╭──

(** * Batch lifecycle of the address management API

    A shallow embedding of [app/services/address_validation.py],
    [app/services/address_recognition.py], [app/schemas/addresses.py],
    [app/workers/jobs.py] and the batch routes of
    [app/api/v1/endpoints/addresses.py], followed by the properties of the
    batch state machine.

    Conventions of the embedding:
    - a Python [str] is a Rocq [string]; the case and whitespace functions
      are the ASCII ones (text outside ASCII is left untouched);
    - a JSON object / Python [dict] is a [gmap string value], whose equality
      is the equality of dictionaries (same keys, same values);
    - a table keyed by its primary key is a [gmap uuid row]; the item tables,
      whose rows are only ever filtered by [batch_id], are lists in insertion
      order;
    - a service coroutine is a function in the monad [M], which threads the
      database session and may raise. *)

From Stdlib Require Import ZArith Ascii String List Lia Sorting.Sorted.
From stdpp Require Import gmap strings list fin_maps sorting.

Open Scope string_scope.
Open Scope list_scope.

(** ** Python strings *)

Module Str.

(** [str.isspace] on one ASCII character: TAB, LF, VT, FF, CR, the four
    separators FS GS RS US, and the space. *)
Definition is_space (c : ascii) : bool :=
  let n := nat_of_ascii c in
  ((9 <=? n)%nat && (n <=? 13)%nat) || ((28 <=? n)%nat && (n <=? 32)%nat).

Definition upper_char (c : ascii) : ascii :=
  let n := nat_of_ascii c in
  if ((97 <=? n)%nat && (n <=? 122)%nat) then ascii_of_nat (n - 32) else c.

Definition lower_char (c : ascii) : ascii :=
  let n := nat_of_ascii c in
  if ((65 <=? n)%nat && (n <=? 90)%nat) then ascii_of_nat (n + 32) else c.

Fixpoint map_chars (f : ascii → ascii) (s : string) : string :=
  match s with
  | EmptyString => EmptyString
  | String c r => String (f c) (map_chars f r)
  end.

(** [s.upper()] and [s.lower()]. *)
Definition upper : string → string := map_chars upper_char.
Definition lower : string → string := map_chars lower_char.

Fixpoint lstrip (s : string) : string :=
  match s with
  | EmptyString => EmptyString
  | String c r => if is_space c then lstrip r else s
  end.

Fixpoint rstrip (s : string) : string :=
  match s with
  | EmptyString => EmptyString
  | String c r =>
      match rstrip r with
      | EmptyString => if is_space c then EmptyString else String c EmptyString
      | r' => String c r'
      end
  end.

(** [s.strip()]. *)
Definition strip (s : string) : string := rstrip (lstrip s).

(** [len(s)]. *)
Definition len (s : string) : nat := String.length s.

End Str.

(** ** JSON values and dictionaries *)

(** The values that occur in an address record: [None], a [str], an [int]. *)
Inductive value : Type :=
| VNone
| VStr (s : string)
| VInt (z : Z).

#[global] Instance value_eq_dec : EqDecision value.
Proof. solve_decision. Defined.

(** [dict[str, Any]] *)
Abbreviation dict := (gmap string value).

(** Python truthiness of a value, as used by [not v] and [v or w]. *)
Definition truthy (v : value) : bool :=
  match v with
  | VNone => false
  | VStr s => negb (String.eqb s "")
  | VInt z => negb (z =? 0)%Z
  end.

(** ** Exceptions and results *)

Inductive exn : Type :=
| ValidationError                       (* pydantic *)
| RuntimeError (msg : string)
| IntegrityError                        (* primary key already present *)
| HTTPException (status_code : nat) (detail : string).

#[global] Instance exn_eq_dec : EqDecision exn.
Proof. solve_decision. Defined.

Inductive result (A : Type) : Type :=
| Ok (a : A)
| Raise (e : exn).
Arguments Ok {A} a.
Arguments Raise {A} e.

(** Validation inside the schemas runs in the exception monad alone. *)
#[global] Instance result_ret : MRet result := λ A a, Ok a.
#[global] Instance result_bind : MBind result := λ A B f r,
  match r with
  | Ok a => f a
  | Raise e => Raise e
  end.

╰──

Precisely as given, transcribe all of the entries above.

(** * Batch lifecycle of the address management API

    A shallow embedding of [app/services/address_validation.py],
    [app/services/address_recognition.py], [app/schemas/addresses.py],
    [app/workers/jobs.py] and the batch routes of
    [app/api/v1/endpoints/addresses.py], followed by the properties of the
    batch state machine.

    Conventions of the embedding:
    - a Python [str] is a Rocq [string]; the case and whitespace functions
      are the ASCII ones (text outside ASCII is left untouched);
    - a JSON object / Python [dict] is a [gmap string value], whose equality
      is the equality of dictionaries (same keys, same values);
    - a table keyed by its primary key is a [gmap uuid row]; the item tables,
      whose rows are only ever filtered by [batch_id], are lists in insertion
      order;
    - a service coroutine is a function in the monad [M], which threads the
      database session and may raise. *)

From Stdlib Require Import ZArith Ascii String List Lia Sorting.Sorted.
From stdpp Require Import gmap strings list fin_maps sorting.

Open Scope string_scope.
Open Scope list_scope.

(** ** Python strings *)

Module Str.

(** [str.isspace] on one ASCII character: TAB, LF, VT, FF, CR, the four
    separators FS GS RS US, and the space. *)
Definition is_space (c : ascii) : bool :=
  let n := nat_of_ascii c in
  ((9 <=? n)%nat && (n <=? 13)%nat) || ((28 <=? n)%nat && (n <=? 32)%nat).

Definition upper_char (c : ascii) : ascii :=
  let n := nat_of_ascii c in
  if ((97 <=? n)%nat && (n <=? 122)%nat) then ascii_of_nat (n - 32) else c.

Definition lower_char (c : ascii) : ascii :=
  let n := nat_of_ascii c in
  if ((65 <=? n)%nat && (n <=? 90)%nat) then ascii_of_nat (n + 32) else c.

Fixpoint map_chars (f : ascii → ascii) (s : string) : string :=
  match s with
  | EmptyString => EmptyString
  | String c r => String (f c) (map_chars f r)
  end.

(** [s.upper()] and [s.lower()]. *)
Definition upper : string → string := map_chars upper_char.
Definition lower : string → string := map_chars lower_char.

Fixpoint lstrip (s : string) : string :=
  match s with
  | EmptyString => EmptyString
  | String c r => if is_space c then lstrip r else s
  end.

Fixpoint rstrip (s : string) : string :=
  match s with
  | EmptyString => EmptyString
  | String c r =>
      match rstrip r with
      | EmptyString => if is_space c then EmptyString else String c EmptyString
      | r' => String c r'
      end
  end.

(** [s.strip()]. *)
Definition strip (s : string) : string := rstrip (lstrip s).

(** [len(s)]. *)
Definition len (s : string) : nat := String.length s.

End Str.

(** ** JSON values and dictionaries *)

(** The values that occur in an address record: [None], a [str], an [int]. *)
Inductive value : Type :=
| VNone
| VStr (s : string)
| VInt (z : Z).

#[global] Instance value_eq_dec : EqDecision value.
Proof. solve_decision. Defined.

(** [dict[str, Any]] *)
Abbreviation dict := (gmap string value).

(** Python truthiness of a value, as used by [not v] and [v or w]. *)
Definition truthy (v : value) : bool :=
  match v with
  | VNone => false
  | VStr s => negb (String.eqb s "")
  | VInt z => negb (z =? 0)%Z
  end.

(** ** Exceptions and results *)

Inductive exn : Type :=
| ValidationError                       (* pydantic *)
| RuntimeError (msg : string)
| IntegrityError                        (* primary key already present *)
| HTTPException (status_code : nat) (detail : string).

#[global] Instance exn_eq_dec : EqDecision exn.
Proof. solve_decision. Defined.

Inductive result (A : Type) : Type :=
| Ok (a : A)
| Raise (e : exn).
Arguments Ok {A} a.
Arguments Raise {A} e.

(** Validation inside the schemas runs in the exception monad alone. *)
#[global] Instance result_ret : MRet result := λ A a, Ok a.
#[global] Instance result_bind : MBind result := λ A B f r,
  match r with
  | Ok a => f a
  | Raise e => Raise e
  end.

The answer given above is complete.